There is a need for a new auto insurance policy in North Carolina


17North Carolina’s Auto Insurance System desperately needs a facelift.The present system is overcharging the good drivers, undercharging the bad ones, while guaranteeing profits to the private companies. This is totally outrageous and needs to be revamped.

Hence, this has brought about the need for change and the government, advocacy groups, and the insurance industry have all woken up and come forward with some modification plans. But all of these plans are far from perfect because there are some of them that take away the protections and there are the others that don’t go all the way in changing the system. All the different sectors such as the citizen’s group, insurers, elected leaders etc., must come forward and reach a consensus where hidden costs and guarantees of profits are done away with.

There are multiple private auto insurance companies but the North Carolina automobile insurance is one of its kinds.
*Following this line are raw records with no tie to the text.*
(* ===== verification/ResourceCommit.v ===== *)
(** * A plan's commit, its undoing and its acceptance

    [Commit], [Rollback] and [Finalize] on the files: either kind of promotion
    behind them, their failures at every point, and recovery after those. *)
From Stdlib Require Import Ascii.
From S2P Require Import Prelude GoStrings GoNet GoSort GoJson GoFs ConfigTypes Download ResourceValidate ResourceStore ResourceTransaction ResourceRegistry ResourcePlan ResourcePlanLife FsLogic ResourceStoreFacts ResourceJournal ResourceStates ResourceRecovery ResourcePromote ResourceAtomicity ResourceMetadata.
Open Scope Z_scope.

(** A method's work on the files, with what it leaves when it fails. *)
Lemma io_triple {S A : Type} (P : Fs → Prop) (m : IO A) (Q : A → Fs → Prop) (X : Fs → Prop) (s : S) w :
  triple True P m Q X → P (w_fs w) →
  match io m s w with
  | (Done (Ok a, s'), w') => s' = s ∧ Q a (w_fs w')
  | (Done (Err _, s'), w') => s' = s ∧ X (w_fs w')
  | (Failed _, _) => False
  | (Crashed, w') => X (w_fs w')
  end.
Proof.
  intros Hm Hw. specialize (Hm w Hw). unfold io, io_as, mbind, io_bind, attempt. destruct (m w) as [[a|e|] w']; cbn; [done| |]; by destruct Hm.
Qed.

Section commit.
Context `{GoOs} `{GoHash} `{RuleParsers} `{JsonCodec stateDocument} `{JsonCodec transactionJournal}.
(** ** The manifest a plan commits *)
Lemma manifestNames_total d :
  (∀ id s, resources_of d !! id = Some s → is_ok (ValidateDeclaration (resource_at id s)) = true) →
  (∀ id id' s s', resources_of d !! id = Some s → resources_of d !! id' = Some s' →
     resourceFilename id s = resourceFilename id' s' → id = id') →
  ∃ names, manifestNames d = Ok names.
Proof.
  intros Hdecl Huniq. unfold manifestNames. pose proof (NoDup_fst_map_to_list (resources_of d)) as Hnd.
  destruct (fold_each_total (λ don (m : gmap string string), ∀ name, is_Some (m !! name) → ∃ id s, (id, s) ∈ don ∧ name = resourceFilename id s)
    add_name (map_to_list (resources_of d)) ∅) as (names & Hn & _); [| |by exists names].
  - intros name [x Hx]. by rewrite lookup_empty in Hx.
  - intros don [id s] rest m Hl Hm.
    assert (Hin : resources_of d !! id = Some s) by (apply elem_of_map_to_list; rewrite Hl; set_solver).
    unfold add_name. cbn [fst snd]. pose proof (Hdecl id s Hin) as Hd. destruct (ValidateDeclaration _); [|done].
    rewrite bool_decide_eq_false_2.
    + eexists. split; [reflexivity|]. intros name [Heq|[_ Hs]]%lookup_insert_is_Some.
      * exists id, s. split; [set_solver|]. by rewrite <- Heq.
      * destruct (Hm name Hs) as (i & s' & ? & ?). exists i, s'. split; [set_solver|done].
    + intros (i & s' & Hi & Heq)%Hm.
      assert (Hin' : resources_of d !! i = Some s') by (apply elem_of_map_to_list; rewrite Hl; set_solver).
      pose proof (Huniq _ _ _ _ Hin Hin' Heq) as <-. rewrite Hl, fmap_app in Hnd. apply NoDup_app in Hnd as (_ & Hnd & _).
      apply (Hnd id); [|set_solver]. apply list_elem_of_fmap. by exists (id, s').
Qed.

(** An entry stands for its resource. *)
Lemma declared_at r s : resourceStateMatches r s = true →
  ValidateDeclaration (resource_at (r_ID r) s) = ValidateDeclaration r ∧ resourceFilename (r_ID r) s = filename r.
Proof.
  unfold resourceStateMatches, sameResourceState. cbn. rewrite !andb_true_iff, !streq_true. intros [[Hk Hf] Ht].
  unfold ValidateDeclaration, resourceFilename, filename, ManagedFilename. cbn. by rewrite <- Hk, <- Hf, <- Ht.
Qed.
Lemma validate_declared r body : is_ok (ValidateResource r body) = true → is_ok (ValidateDeclaration r) = true.
Proof. unfold ValidateResource. by destruct (ValidateDeclaration r). Qed.
Lemma declared_id r : is_ok (ValidateDeclaration r) = true → ValidStableID (r_ID r) = true.
Proof. unfold ValidateDeclaration. by destruct (ValidStableID (r_ID r)). Qed.

Lemma digest_not_empty body : streq (digest body) "" = false.
Proof. apply streq_false. intros Heq. destruct (digest_hex body) as [Hl _]. by rewrite Heq in Hl. Qed.

Lemma state_for_entry maxBytes r s : state_for maxBytes r s → is_ok (check_state_entry (r_ID r, s)) = true.
Proof.
  intros [Hd Hsrc _ [He Hm] (body & Hsha & _ & Hv)]. destruct (declared_at r s Hd) as [Hdecl _].
  pose proof (validate_declared _ _ Hv) as Hok. unfold check_state_entry. rewrite (declared_id r Hok). cbn [negb orb].
  rewrite <- Hsha, Hsrc. unfold source_hash. destruct (digest_hex body) as [-> ->], (digest_hex (bytes_of (r_URL r))) as [-> ->].
  rewrite digest_not_empty, (proj2 (Z.ltb_ge _ _) He), (proj2 (Z.ltb_ge _ _) Hm). cbn. rewrite Hdecl. by destruct (ValidateDeclaration r).
Qed.

Lemma plan_names_unique resources base p fs id id' s s' :
  plan_for resources base p fs → pl_resources p !! id = Some s → pl_resources p !! id' = Some s' →
  resourceFilename id s = resourceFilename id' s' → id = id'.
Proof.
  intros Hp Hs Hs' Heq. destruct (pf_states _ _ _ _ Hp id s Hs) as (r & _ & _ & <- & Hr & Hpath).
  destruct (pf_states _ _ _ _ Hp id' s' Hs') as (r' & _ & _ & <- & Hr' & Hpath').
  destruct (pl_changed p) eqn:Hch.
  - rewrite (proj2 (declared_at _ _ (sf_declared _ _ _ Hr))), (proj2 (declared_at _ _ (sf_declared _ _ _ Hr'))) in Heq.
    rewrite <- Heq in Hpath'. destruct (pf_changed _ _ _ _ Hp Hch) as (_ & _ & _ & _ & Hu). by eapply Hu.
  - destruct (pf_unchanged _ _ _ _ Hp Hch) as (_ & _ & _ & Hsame).
    destruct (pf_base _ _ _ _ Hp) as (Hst & _ & _). pose proof (state_of_valid _ _ Hst) as Hv.
    destruct (valid_names _ Hv) as [names Hn%manifestNames_exact].
    pose proof (Hsame (r_ID r)) as Hr1. pose proof (Hsame (r_ID r')) as Hr2. rewrite Hs in Hr1. rewrite Hs' in Hr2.
    destruct (resources_of base !! r_ID r) as [b|] eqn:Hb; [|done]. destruct (resources_of base !! r_ID r') as [b'|] eqn:Hb'; [|done].
    eapply (names_exact_unique base names); [done|done|done|]. unfold resourceFilename in *.
    by rewrite (same_state_filename _ b s), (same_state_filename _ b' s') by (apply Hr1 || apply Hr2).
Qed.

Lemma plan_document_valid resources base p fs commitID :
  plan_for resources base p fs → hex_of_width 32 commitID = true →
  validateStateDocument (commit_document p commitID) = Ok tt.
Proof.
  intros Hp Hid. unfold validateStateDocument. cbn [commit_document sd_Version sd_CommitID sd_Generation sd_Resources].
  assert (Hne : streq commitID "" = false).
  { apply streq_false. intros ->. by vm_compute in Hid. }
  rewrite Hid, Hne. rewrite !andb_false_r. cbn -[map_to_list].
  assert (Hall : each check_state_entry (map_to_list (pl_resources p)) = Ok tt).
  { apply each_ok. intros [id s] Hin%elem_of_map_to_list.
    destruct (pf_states _ _ _ _ Hp id s Hin) as (r & _ & _ & <- & Hr & _). by eapply state_for_entry. }
  change (resources_of (commit_document p commitID)) with (pl_resources p). rewrite Hall. cbn -[map_to_list].
  destruct (manifestNames_total (commit_document p commitID)) as [names ->]; [| |done].
  - intros id s Hs. destruct (pf_states _ _ _ _ Hp id s Hs) as (r & _ & _ & <- & [Hd _ _ _ (body & _ & _ & Hv)] & _).
    rewrite (proj1 (declared_at r s Hd)). by eapply validate_declared.
  - intros id id' s s' Hs Hs' Heq. by eapply plan_names_unique.
Qed.
(* ===== verification/ResourceClient.v ===== *)
(** * The registry's client

    download's [Client] keeps the promise that staging needs of a downloader; a
    refresh through it, from the request to the accepted files. *)
From Stdlib Require Import Ascii.
From S2P Require Import Prelude GoStrings GoNet GoSort GoJson GoFs ConfigTypes ConfigValidate Download DownloadFacts ResourceValidate ResourceStore ResourceTransaction ResourceRegistry ResourcePlan ResourcePlanLife FsLogic ResourceStoreFacts ResourceJournal ResourceStates ResourceAtomicity ResourceMetadata ResourceCommit ResourceStaging.
Open Scope Z_scope.

#[refine, export] Instance client_downloader `{GoNet} `{GoHttp} : Downloader Net := {|
  dl_cancelled n := (ctx_done (nt_checks n), mkNet (nt_sent n) (S (nt_checks n)));
  dl_fetch := Fetch
|}.
Proof. intros req n response n' Hf%Fetch_response_bounded. by destruct Hf as [? _]. Defined.

(** ** A refresh
    The home of ResourceAtomicity's scenario; its database has new bytes upstream. *)
Definition upstream : URL := https_url "one.example" "/geoip.dat".
Definition upstream_urls : GoNet := table_net [("https://one.example/geoip.dat", upstream)] [] [].
Definition upstream_transport : GoHttp := {|
  transport_factory := Some (λ _, Ok true);
  capture_errors := false;
  http_do sent q := Some (mkHttpResponse 200 (λ name, if streq name "ETag" then "tag" else "") [Chunk (bytes_of "newer!")] false);
  ctx_done n := false;
  request_ok u := true;
  url_resolve base next := next;
  lower_text s := s;
  is_print r := true
|}.
Definition no_locals : LocalFiles := {| local_lstat t p := Err ENotExist; local_content t p := Err ENotExist; unix_now t := 1000 |}.
Definition upstream_resource : Resource := mkResource "geo" ResourceGeoIP FormatDAT "" "https://one.example/geoip.dat" true 0 "".
Definition upstream_snapshot : list Resource := [upstream_resource].

#[local] Existing Instance example_hash.
#[local] Existing Instance example_parsers.
#[local] Existing Instance calm_os.
#[local] Existing Instance upstream_urls.
#[local] Existing Instance upstream_transport.
#[local] Existing Instance no_locals.

Definition idle_staging : Staging (N := Net) := mkStaging example_registry (mkNet [] 0).
(** Without the staging directory of the first scenario. *)
Definition clean_fs : Fs := filter (λ p, below example_stage p.1 = false) example_fs.
Definition clean_start : World := mkWorld 0 clean_fs.

(** A first run tells which documents there will be. *)
Section foresight.
#[local] Existing Instance example_documents.
#[local] Existing Instance example_journals.
Definition foreseen_plan : Plan :=
  value_of (example_plan false) (StageDue upstream_snapshot "direct" ["geo"] idle_staging clean_start).
End foresight.
Definition new_document : stateDocument := commit_document foreseen_plan (hex_zeros 32).
Definition new_journal : transactionJournal :=
  journal_of 64 example_prev new_document (example_names example_prev) (example_names new_document) example_dir.
Definition new_documents : JsonCodec stateDocument := table_codec [example_prev; new_document].
Definition new_journals : JsonCodec transactionJournal := table_codec [new_journal; with_phase new_journal "accepted"].
#[local] Existing Instance new_documents.
#[local] Existing Instance new_journals.

Definition staged_run : outcome (result plan_error Plan * Staging) * World :=
  StageDue upstream_snapshot "direct" ["geo"] idle_staging clean_start.
Definition staged_plan : Plan := value_of (example_plan false) staged_run.

Lemma staged_ok :
  StageDue upstream_snapshot "direct" ["geo"] idle_staging clean_start =
    (Done (Ok staged_plan, session_of idle_staging staged_run), staged_run.2).
Proof. refine (run_result staged_run (example_plan false) idle_staging _). by vm_compute. Qed.



Lemma clean_tidy base : state_of clean_fs = Some base → tidy clean_fs base staged_plan (w_fs staged_run.2).
Proof.
  intros Hb. assert (base = example_prev) as ->.
  { assert (state_of clean_fs = Some example_prev) as Hs by by vm_compute. congruence. }
  split.
  - by vm_compute.
  - by vm_compute.
  - apply rooted_tree. by vm_compute.
  - by vm_compute.
  - intros t. by vm_compute.
  - split; [done|]. exists (bytes_of "x"). split; by vm_compute.
  - intros t. split; [done|]. exists (bytes_of "xx"). split; by vm_compute.
  - done.
  - intros J body Hph Hm Hl. exists (bytes_of "xx"). split; [|by vm_compute].
    exact (table_accepts new_journal J body eq_refl Hph Hm).
Qed.


(** The whole refresh: afterwards the home holds the new bytes. *)
Definition refresh (p : Plan) (w : World) : outcome (result plan_error unit * Session) * World :=
  (ValidateResources ≫= λ _, Commit ≫= λ _, Finalize) (mkSession example_registry (Some p)) w.
Example refresh_installs :
  let r := refresh staged_plan staged_run.2 in
  run_ok r = true ∧ w_fs r.2 !! at_home "geoip.dat" = Some (EFile (bytes_of "newer!")) ∧ w_fs r.2 !! journal_path = None ∧
  w_fs r.2 !! pl_directory staged_plan = None.
Proof. by vm_compute. Qed.
(* ===== verification/MihomoConfined.v ===== *)
(** * What a rendered configuration is

    [Render_confined]: one controller behind the secret and no inbound the
    profile brings; [Render_filters]: the managed rules and their providers;
    [Render_read_back]: what is read back from the file before it is started. *)
From Stdlib Require Import Ascii.
From S2P Require Import Prelude GoTime GoSort GoStrings GoNet MonitorModel GoPath ConfigTypes ConfigValidate ResourceValidate Dns CoreSnapshot GoYaml GoFs ResourceStore Filters MihomoRender MihomoRenderFacts.
Open Scope Z_scope.

Section confined.
Context `{GoNet} `{GoNetip} `{GoSort} `{GoHash} `{Yaml}.
(** The keys [render_controller] writes. *)
Ltac find_key := repeat first [apply lookup_insert_eq | rewrite lookup_insert_ne by done | rewrite lookup_delete_eq | rewrite lookup_delete_ne by done]; try done.
Lemma controller_values c mode d :
  let d' := render_controller c mode d in
  d' !! "secret" = Some (Str (ct_Secret c)) ∧ d' !! "allow-lan" = Some (Bool false) ∧ d' !! "bind-address" = Some (Str "127.0.0.1") ∧
  d' !! "geo-auto-update" = Some (Bool false) ∧
  (mode ≠ "" → d' !! "mode" = Some (Str mode)) ∧ (mode = "" → d' !! "mode" = d !! "mode") ∧
  (if bool_decide (ct_Socket c = "") then d' !! "external-controller" = Some (Str (ct_Address c)) ∧ d' !! "external-controller-unix" = None
   else d' !! "external-controller-unix" = Some (Str (ct_Socket c)) ∧ d' !! "external-controller" = None) ∧
  ∀ k, k ∈ controller_keys → k ≠ "external-controller-unix" → d' !! k = None.
Proof.
  cbn zeta. assert (delete_keys controller_keys d !! "mode" = d !! "mode") as Hmode.
  { by apply (delete_keys_kept controller_keys controller_keys); [done|apply kept_refl|decide_key]. }
  assert (∀ k, k ∈ controller_keys → delete_keys controller_keys d !! k = None) as Hgone by (intros k; apply delete_keys_gone).
  assert (delete_keys controller_keys d !! "external-controller-unix" = None) as Hunix by (apply Hgone; decide_key).
  assert (∀ k, k ∈ controller_keys → k ∉ ["external-controller"; "secret"; "allow-lan"; "geo-auto-update"; "bind-address"; "mode"]) as Hdisj.
  { intros k Hk Hin. unfold controller_keys in Hk. repeat (apply elem_of_cons in Hk as [->|Hk]; [by vm_compute in Hin; set_solver|]). by apply not_elem_of_nil in Hk. }
  unfold render_controller, streq. case_bool_decide as Hs; cbn [negb]; (case_bool_decide as Hm; cbn [negb]; split_and!; try done).
  all: try (by find_key).
  all: try (intros _; by find_key).
  all: intros k Hk Hne; specialize (Hdisj k Hk); rewrite !lookup_insert_ne by set_solver; rewrite ?lookup_delete_ne by set_solver; by apply Hgone.
Qed.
The industry-run Rate Bureau has a set rate plan, and all the insurance providers follow that. This bureau is a multimillion dollar organization and the running costs of this bureau are incorporated into the auto insurance premiums for all policy holders. When this rate plan is approved by the insurance commissioner he has to guarantee that the industry will make profits. If the policy is not profitable for the company then they can ‘cede’ this to the ‘reinsurance facility’ that is mandated by the government. This facility shares the personnel and staff with the Rate Bureau and also loses a lot of revenue on most of the policies it writes.

In order to make up for these losses that comes as a result of the bad drivers that the insurers don’t cover under their rate plans, there is a special tax that is imposed called the ‘clean risk surcharge’ which is almost $100 for a regular driver in the worst years. This is added on to all insurance policies in the state and this causes a steep increase in rates even for the best drivers, which is unfair.

If this system needs to be fixed the legal profit guarantee that is given to these insurance companies must be totally abolished by the legislature. There is a ‘prior approval system’ in some parts of North Carolina where the government has to give its approval before the companies can charge. This system should be allowed to continue but the insurance commissioner should not feel obligated to assure any profitability for these private companies.